[Collected data]
--*--
Lemma bitop_combines_witness : let objs := [Some (SdsEncoded [0x17; 255]); None; Some (IntEncoded 42)] in
  exists res, bitopCommand 8 [79; 110; 101] objs = Some (inr (res, longest objs)) /\ (res = None <-> longest objs = 0) /\ zlen (default [] res) = longest objs /\
    forall first rest i, objs = first :: rest -> 0 <= i < 8 * longest objs ->
      bit (default [] res) i = op_bit BITOP_ONE (bit (bytes_of first) i) ((fun o => bit (bytes_of o) i) <$> rest).
Proof.
  apply (bitop_combines 8 [79; 110; 101] BITOP_ONE [Some (SdsEncoded [0x17; 255]); None; Some (IntEncoded 42)]); [done|vm_compute; reflexivity|done|].
  constructor; [|constructor; [|constructor; [|constructor]]]; right; cbn; [|done|unfold is_s; lia]. constructor; [|constructor; [|constructor]]; unfold is_byte; lia.
Defined.
Lemma dual_loop_ok n : forall c1 c2 s1 s2, Forall is_byte s1 -> Forall is_byte s2 -> 0 <= c1 < 2 ^ 64 -> 0 <= c2 < 2 ^ 64 -> (8 * n <= length s1)%nat -> (8 * n <= length s2)%nat ->
  dual_loop spec_table n c1 c2 s1 s2 = Some (crc_of c1 (take (8 * n) s1), crc_of c2 (take (8 * n) s2), drop (8 * n) s2).
Proof.
  induction n as [|n IH]; intros c1 c2 s1 s2 Hs1 Hs2 Hc1 Hc2 Hl1 Hl2; [done|].
  destruct (next_word n s1 Hl1) as (w1 & r1 & -> & Hw1 & Hr1 & Et1 & Ed1), (next_word n s2 Hl2) as (w2 & r2 & -> & Hw2 & Hr2 & Et2 & Ed2).
  apply Forall_split in Hs1 as [? ?], Hs2 as [? ?]. rewrite Et1, Et2, Ed2. cbn [dual_loop]. rewrite !do_8_ok by done. cbn [mbind option_bind].
  rewrite IH, !crc_of_app by (done || by apply crc_of_range). done.
Qed.

Lemma tri_loop_ok n : forall c1 c2 c3 s1 s2 s3, Forall is_byte s1 -> Forall is_byte s2 -> Forall is_byte s3 -> 0 <= c1 < 2 ^ 64 -> 0 <= c2 < 2 ^ 64 -> 0 <= c3 < 2 ^ 64 ->
  (8 * n <= length s1)%nat -> (8 * n <= length s2)%nat -> (8 * n <= length s3)%nat ->
  tri_loop spec_table n c1 c2 c3 s1 s2 s3 = Some (crc_of c1 (take (8 * n) s1), crc_of c2 (take (8 * n) s2), crc_of c3 (take (8 * n) s3), drop (8 * n) s3).
Proof.
  induction n as [|n IH]; intros c1 c2 c3 s1 s2 s3 Hs1 Hs2 Hs3 Hc1 Hc2 Hc3 Hl1 Hl2 Hl3; [done|].
  destruct (next_word n s1 Hl1) as (w1 & r1 & -> & Hw1 & Hr1 & Et1 & Ed1), (next_word n s2 Hl2) as (w2 & r2 & -> & Hw2 & Hr2 & Et2 & Ed2), (next_word n s3 Hl3) as (w3 & r3 & -> & Hw3 & Hr3 & Et3 & Ed3).
  apply Forall_split in Hs1 as [? ?], Hs2 as [? ?], Hs3 as [? ?]. rewrite Et1, Et2, Et3, Ed3. cbn [tri_loop]. rewrite !do_8_ok by done. cbn [mbind option_bind].
  rewrite IH, !crc_of_app by (done || by apply crc_of_range). done.
Qed.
--*--
## Action item:
Within the records above, count the lines that contain "rest" and give only that number.

## Response box:
2